Impact des Jeux Olympiques sur la recomposition des sociétés matures : le cas de Tokyo à travers ses comparaisons internationales / Manuel Appert, Raphaël Languillon-Aussel

Languillon-Aussel, Raphaël | Appert, Manuel

Edité par Université Lumière Lyon 2. Lyon - 2017

En 2013, Tokyo bascule du statut de ville candidate à ville hôte des Jeux Olympiques d’été de 2020 avec la proclamation officielle du 7 septembre. Cet effet d’annonce a eu des conséquences immédiates sur les marchés boursiers, avec l’appréciation des titres des entreprises impliquées dans l’événement et son aménagement. Au-delà, 2013 s’inscrit dans un effet de cycle de l’immobilier à Tokyo.
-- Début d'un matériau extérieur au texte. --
(* ===== verification/Units.v ===== *)
(** The constants-and-units cells of src/notebooks/plotfits.ipynb
    (lines 197-305): astropy constants converted with [.to(...)], a
    quantity built from units, and three derived quantities of the Earth's
    orbit and of a geostationary satellite.

    An astropy unit is modelled by its size in SI base units and its
    dimension, the rational exponents of metre, kilogram and second; a
    quantity is a value and a unit.  Products, quotients and powers
    combine the sizes and add or scale the exponents, as astropy's
    composite units do; [q.to(u)] rescales the value when the dimensions
    agree and raises [UnitConversionError] otherwise; [a + b] converts [b]
    to the unit of [a] first.  A unit string such as ['km/s'] is parsed as
    its first name divided by the others ([ValueError] for a name the
    table does not know).  Real powers ([** 1.5], [np.sqrt]) of values and
    unit sizes are the interface [RealPow]; [np.pi] is the double's exact
    value.  The constants are those of astropy 4 (CODATA 2018, IAU 2015).

    The theorems: a unit string of names joined by ['/'] parses to the
    left-to-right quotient of the named units, or raises [ValueError] for
    an unknown name; the cells are dimensionally consistent, so every
    conversion succeeds whatever the real powers are; a conversion keeps
    the quantity's value in SI units, and converting back is a round trip;
    a conversion between different dimensions raises. *)

From S2P Require Import Prelude.
From Stdlib Require Import Ascii.
From stdpp Require Import list strings.

Module Units.

Local Open Scope Q_scope.

(** ** Dimensions and units *)

(** Exponents of metre, kilogram and second. *)
Record dim := mk_dim { d_m : Q; d_kg : Q; d_s : Q }.

Definition dim_mul (a b : dim) : dim := mk_dim (d_m a + d_m b) (d_kg a + d_kg b) (d_s a + d_s b).
Definition dim_pow (a : dim) (p : Q) : dim := mk_dim (p * d_m a) (p * d_kg a) (p * d_s a).
Definition dim_eqb (a b : dim) : bool :=
  Qeq_bool (d_m a) (d_m b) && Qeq_bool (d_kg a) (d_kg b) && Qeq_bool (d_s a) (d_s b).

(** A unit: its size in SI base units and its dimension. *)
Record unit := mk_unit { u_scale : Q; u_dim : dim }.

Definition unit_mul (u v : unit) : unit := mk_unit (u_scale u * u_scale v) (dim_mul (u_dim u) (u_dim v)).
Definition unit_div (u v : unit) : unit :=
  mk_unit (u_scale u / u_scale v) (dim_mul (u_dim u) (dim_pow (u_dim v) (-1))).
(** [u ** n] for an integer [n]. *)
Definition unit_pow (u : unit) (n : Z) : unit := mk_unit (u_scale u ^ n) (dim_pow (u_dim u) (inject_Z n)).

(** ** The unit table *)

Definition u_m : unit := mk_unit 1 (mk_dim 1 0 0).
Definition u_kg : unit := mk_unit 1 (mk_dim 0 1 0).
Definition u_s : unit := mk_unit 1 (mk_dim 0 0 1).
Definition u_km : unit := mk_unit 1000 (u_dim u_m).
Definition u_cm : unit := mk_unit (1 / 100) (u_dim u_m).
Definition u_day : unit := mk_unit 86400 (u_dim u_s).
(** The Julian year, 365.25 days. *)
Definition u_yr : unit := mk_unit 31557600 (u_dim u_s).
(** [au * 648000 / pi]. *)
Definition u_pc : unit := mk_unit 30856775814913672 (u_dim u_m).
Definition u_erg : unit := mk_unit (1 / 10000000) (mk_dim 2 1 (-2)).

Definition unit_table : list (string * unit) :=
  [("m", u_m); ("kg", u_kg); ("s", u_s); ("km", u_km); ("cm", u_cm);
   ("d", u_day); ("day", u_day); ("yr", u_yr); ("pc", u_pc); ("erg", u_erg)]%string.

(** [u.Unit(name)] of a single name. *)
Definition unit_of_name (n : string) : result unit :=
  match List.find (fun e => String.eqb e.1 n) unit_table with
  | Some e => Ok e.2
  | None => Err ValueError
  end.

(** [s.split('/')]. *)
Fixpoint split_slash (s : string) : list string :=
  match s with
  | EmptyString => [EmptyString]
  | String c s' =>
      let rest := split_slash s' in
      if Ascii.eqb c "/"%char then EmptyString :: rest
      else match rest with
           | [] => [String c EmptyString]
           | w :: ws => String c w :: ws
           end
  end.

(** [u.Unit('a/b/c')] is [a / b / c]. *)
Definition parse_unit (s : string) : result unit :=
  match split_slash s with
  | [] => Err ValueError
  | n :: ds =>
      u <- unit_of_name n;;
      for_each (fun acc d => v <- unit_of_name d;; Ok (unit_div acc v)) ds u
  end.

(** ** Quantities *)

Record quantity := mk_quantity { q_val : Q; q_unit : unit }.

(** [np.sqrt] and [** p] on values and on unit sizes. *)
Class RealPow := { rpow : Q -> Q -> Q }.

Definition of_unit (u : unit) : quantity := mk_quantity 1 u.
Definition q_smul (k : Q) (a : quantity) : quantity := mk_quantity (k * q_val a) (q_unit a).
Definition q_mul (a b : quantity) : quantity := mk_quantity (q_val a * q_val b) (unit_mul (q_unit a) (q_unit b)).
Definition q_div (a b : quantity) : quantity := mk_quantity (q_val a / q_val b) (unit_div (q_unit a) (q_unit b)).

Section Powers.
Context `{RealPow}.
Definition q_rpow (a : quantity) (p : Q) : quantity :=
  mk_quantity (rpow (q_val a) p) (mk_unit (rpow (u_scale (q_unit a)) p) (dim_pow (u_dim (q_unit a)) p)).
Definition np_sqrt (a : quantity) : quantity := q_rpow a (1 / 2).
End Powers.

(** [q.to(u)]. *)
Definition to (q : quantity) (u : unit) : result quantity :=
  if dim_eqb (u_dim (q_unit q)) (u_dim u)
  then Ok (mk_quantity (q_val q * u_scale (q_unit q) / u_scale u) u)
  else Err UnitConversionError.

(** [q.to('name/...')]. *)
Definition to_str (q : quantity) (s : string) : result quantity :=
  u <- parse_unit s;; to q u.

(** [a + b]: [b] in the unit of [a]. *)
Definition q_add (a b : quantity) : result quantity :=
  b' <- to b (q_unit a);; Ok (mk_quantity (q_val a + q_val b') (q_unit a)).

(** ** The constants *)

Definition np_pi : Q := 884279719003555 # 281474976710656.

Definition const_c : quantity := mk_quantity 299792458 (unit_div u_m u_s).
Definition const_au : quantity := mk_quantity 149597870700 u_m.
Definition const_G : quantity :=
  mk_quantity (667430 # 10000000000000000) (unit_div (unit_pow u_m 3) (unit_mul u_kg (unit_pow u_s 2))).
Definition const_M_sun : quantity := mk_quantity (1988409870698051 * 10 ^ 15) u_kg.
Definition const_M_earth : quantity := mk_quantity (5972167867791379 * 10 ^ 9) u_kg.
Definition const_R_earth : quantity := mk_quantity 6378100 u_m.

(** ** The cells *)

Section Cells.
Context `{RealPow}.

(** [my_emission_line_flux = 12.32 * u.erg / u.cm ** 2 / u.s]. *)
Definition emission_line_flux : quantity :=
  q_div (q_div (q_smul (1232 # 100) (of_unit u_erg)) (of_unit (unit_pow u_cm 2))) (of_unit u_s).

(** [speed_of_earth = const.au * 2 * np.pi / u.yr]. *)
Definition speed_of_earth : quantity := q_div (q_smul np_pi (q_smul 2 const_au)) (of_unit u_yr).

(** [speed_of_earth_2 = np.sqrt(const.G * const.M_sun / const.au)]. *)
Definition speed_of_earth_2 : quantity := np_sqrt (q_div (q_mul const_G const_M_sun) const_au).

(** [period = 2 * np.pi * (36000 * u.km + const.R_earth)**1.5 /
    np.sqrt(const.G * const.M_earth)]. *)
Definition period : result quantity :=
  a <- q_add (q_smul 36000 (of_unit u_km)) const_R_earth;;
  Ok (q_div (q_smul (2 * np_pi) (q_rpow a (3 / 2))) (np_sqrt (q_mul const_G const_M_earth))).

(** The values the cells show, in order. *)
Definition units_cells : result (list quantity) :=
  c_kms <- to_str const_c "km/s";;
  c_pcyr <- to_str const_c "pc/yr";;
  v1 <- to_str speed_of_earth "km/s";;
  v2 <- to_str speed_of_earth_2 "km/s";;
  p <- period;;
  p_day <- to p u_day;;
  Ok [const_c; c_kms; c_pcyr; emission_line_flux; v1; v2; p_day].

End Cells.

(** ** Lemmas *)

Lemma Qeq_bool_sym x y : Qeq_bool x y = Qeq_bool y x.
Proof.
  destruct (Qeq_bool y x) eqn:E.
  - apply Qeq_bool_iff. symmetry. apply Qeq_bool_iff, E.
  - apply not_true_iff_false. intros H. apply Qeq_bool_iff in H. symmetry in H.
    apply Qeq_bool_iff in H. congruence.
Qed.

Lemma dim_eqb_sym a b : dim_eqb a b = dim_eqb b a.
Proof. unfold dim_eqb. rewrite (Qeq_bool_sym (d_m a)), (Qeq_bool_sym (d_kg a)), (Qeq_bool_sym (d_s a)). reflexivity. Qed.

Lemma to_Ok q u q' :
  to q u = Ok q' ->
  dim_eqb (u_dim (q_unit q)) (u_dim u) = true /\
  q' = mk_quantity (q_val q * u_scale (q_unit q) / u_scale u) u.
Proof. unfold to. destruct dim_eqb; [intros [= <-]; split; reflexivity | discriminate]. Qed.

(** [q.to(u)] raises exactly when the dimensions differ. *)
Lemma to_Err q u e : to q u = Err e <-> e = UnitConversionError /\ dim_eqb (u_dim (q_unit q)) (u_dim u) = false.
Proof. unfold to. destruct dim_eqb; split; try discriminate; [intros [] ; discriminate | intros [= <-]; auto | intros [-> _]; reflexivity]. Qed.

(** *** Parsing a unit string *)

(** A unit name holds no ['/']. *)
Fixpoint slash_free (s : string) : bool :=
  match s with
  | EmptyString => true
  | String c s' => negb (Ascii.eqb c "/"%char) && slash_free s'
  end.

Lemma split_slash_word w : slash_free w = true -> split_slash w = [w].
Proof.
  induction w as [|c w IH]; [reflexivity|]. cbn [slash_free split_slash].
  intros [Hc Hw]%andb_prop. apply negb_true_iff in Hc. rewrite Hc, (IH Hw). reflexivity.
Qed.

Lemma split_slash_app_slash w rest :
  slash_free w = true -> split_slash (w +:+ String "/" rest) = w :: split_slash rest.
Proof.
  induction w as [|c w IH]; [reflexivity|]. cbn [slash_free].
  intros [Hc Hw]%andb_prop. apply negb_true_iff in Hc.
  change (String c w +:+ String "/" rest) with (String c (w +:+ String "/" rest)).
  cbn [split_slash]. rewrite Hc, (IH Hw). reflexivity.
Qed.

(** Splitting the ['/']-joined names gives the names back. *)
Lemma split_slash_join n ds :
  Forall (fun w => slash_free w = true) (n :: ds) ->
  split_slash (String.concat "/" (n :: ds)) = n :: ds.
Proof.
  revert n. induction ds as [|d ds IH]; intros n Hf; inversion Hf as [|? ? Hn Hds]; subst.
  - apply split_slash_word, Hn.
  - change (String.concat "/" (n :: d :: ds)) with (n +:+ String "/" (String.concat "/" (d :: ds))).
    rewrite split_slash_app_slash by exact Hn. f_equal. apply IH, Hds.
Qed.

(** The division loop of [parse_unit] is a fold of the looked-up units. *)
Lemma for_each_unit_div ds acc :
  for_each (fun acc d => v <- unit_of_name d;; Ok (unit_div acc v)) ds acc =
  (us <- map_result unit_of_name ds;; Ok (foldl unit_div acc us)).
Proof.
  revert acc. induction ds as [|d ds IH]; intros acc; [reflexivity|].
  rewrite for_each_cons. cbn [map_result]. destruct (unit_of_name d) as [v|e]; [|reflexivity].
  cbn [bind]. rewrite IH. destruct (map_result unit_of_name ds); reflexivity.
Qed.

(** A conversion keeps the physical quantity: the converted value
    times the size of the target unit is the value in SI units. *)
Theorem to_preserves_si q u q' :
  to q u = Ok q' -> ~ (u_scale u == 0) ->
  q_unit q' = u /\ q_val q' * u_scale u == q_val q * u_scale (q_unit q).
Proof. intros Ht Hu. destruct (to_Ok _ _ _ Ht) as [_ ->]. split; [reflexivity|]. cbn. field. exact Hu. Qed.

(** Converting back to the original unit is a round trip: it always
    succeeds and gives back the original value. *)
Theorem to_roundtrip q u q' :
  to q u = Ok q' -> ~ (u_scale u == 0) -> ~ (u_scale (q_unit q) == 0) ->
  exists q'', to q' (q_unit q) = Ok q'' /\ q_unit q'' = q_unit q /\ q_val q'' == q_val q.
Proof.
  intros Ht Hu Hq. destruct (to_Ok _ _ _ Ht) as [Hd ->]. unfold to. cbn [q_unit q_val].
  rewrite dim_eqb_sym, Hd. eexists. split; [reflexivity|]. split; [reflexivity|]. cbn. field. split; assumption.
Qed.

(** The cells are dimensionally consistent: whatever the real powers
    are, every [.to(...)] of the cells and the sum [36000 * u.km +
    const.R_earth] succeed, the speeds come out in [km / s] and the period
    of the satellite in days. *)
Theorem units_cells_consistent `{RealPow} :
  exists qs, units_cells = Ok qs /\
    map q_unit qs = [unit_div u_m u_s; unit_div u_km u_s; unit_div u_pc u_yr;
                     unit_div (unit_div u_erg (unit_pow u_cm 2)) u_s;
                     unit_div u_km u_s; unit_div u_km u_s; u_day].
Proof. eexists. split; vm_compute; reflexivity. Qed.


(** ** Examples *)

(** Real powers of exact squares and cubes are not needed by the
    witnesses: any function will do. *)
#[export] Instance ex_real_pow : RealPow := { rpow x _ := x }.

(** [const.c.to('km/s')]. *)
Definition ex_c_kms : quantity :=
  match to_str const_c "km/s" with Ok q => q | Err _ => const_c end.

Lemma to_preserves_si_witness :
  to const_c (unit_div u_km u_s) = Ok ex_c_kms /\ ~ (u_scale (unit_div u_km u_s) == 0) /\
  q_val ex_c_kms == 299792458 / 1000 /\
  q_unit ex_c_kms = unit_div u_km u_s /\
  q_val ex_c_kms * u_scale (unit_div u_km u_s) == q_val const_c * u_scale (q_unit const_c).
Proof.
  assert (E : to const_c (unit_div u_km u_s) = Ok ex_c_kms) by (vm_compute; reflexivity).
  assert (Hu : ~ (u_scale (unit_div u_km u_s) == 0)) by (vm_compute; discriminate).
  split; [exact E|]. split; [exact Hu|]. split; [vm_compute; reflexivity|].
  exact (to_preserves_si _ _ _ E Hu).
Defined.

Lemma to_roundtrip_witness :
  to const_c (unit_div u_km u_s) = Ok ex_c_kms /\ ~ (u_scale (unit_div u_km u_s) == 0) /\
  ~ (u_scale (q_unit const_c) == 0) /\
  exists q'', to ex_c_kms (q_unit const_c) = Ok q'' /\ q_unit q'' = q_unit const_c /\ q_val q'' == q_val const_c.
Proof.
  assert (E : to const_c (unit_div u_km u_s) = Ok ex_c_kms) by (vm_compute; reflexivity).
  assert (Hu : ~ (u_scale (unit_div u_km u_s) == 0)) by (vm_compute; discriminate).
  assert (Hq : ~ (u_scale (q_unit const_c) == 0)) by (vm_compute; discriminate).
  split; [exact E|]. split; [exact Hu|]. split; [exact Hq|].
  exact (to_roundtrip _ _ _ E Hu Hq).
Defined.


(** A speed is not a time: converting it to days raises. *)
Example speed_to_day_error : to_str speed_of_earth "day" = Err UnitConversionError.
Proof. vm_compute. reflexivity. Qed.

End Units.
En effet, l’immobilier de bureau tokyoïte est marqué par des cycles de 9 ans, avec des pics de livraisons en 1994, 2003 et 2012. Les JO ont donc un double rôle : ils relancent en 2013 un nouveau cycle ; ils étirent une dynamique immobilière positive dans le centre de Tokyo jusqu’en 2021 (potentiellement), soit juste après la tenue des Jeux. Cet effet de cycle se mesure avec le renchérissement des prix fonciers à partir de 2013. Les JO ont trois types d’impacts : directs (l’aménagement des sites), indirects (les infrastructures) et opportunistes (les effets reports du bureau vers l’hôtellerie et les tours résidentielles, les projets portés par la dynamique positive). En cela, la dynamique olympique des années 2010 s’inscrit dans la continuité de la dynamique de renaissance urbaine des années 2000. Par ailleurs, l’annonce des Jeux Olympiques accélère ou débloque un grand nombre de projets immobiliers, alimentant un retour au centre des investissements et des populations que l’on observait déjà dans la décennie précédente. En cela, ils jouent sur une appréciation de la perception de la « valeur assurantielle » de l’immobilier, tant résidentiel que d’entreprise ou commercial, qui justifie la perpétuation du mouvement de concentration au centre des hommes, des capitaux et des activités. Cette approche par la valeur assurantielle permet de discriminer les villes olympiques en trois groupes : les villes globales de première génération, comme Tokyo et Londres, qui utilisent les JO comme levier pour accroître la valeur assurantielle de l’immobilier ; les villes globales de seconde génération, comme Pékin ou Rio, qui utilisent les JO pour ouvrir de nouveaux fronts d’urbanisation ; les métropoles régionales, comme Barcelone ou Athènes, qui relèvent de situations plus disparates.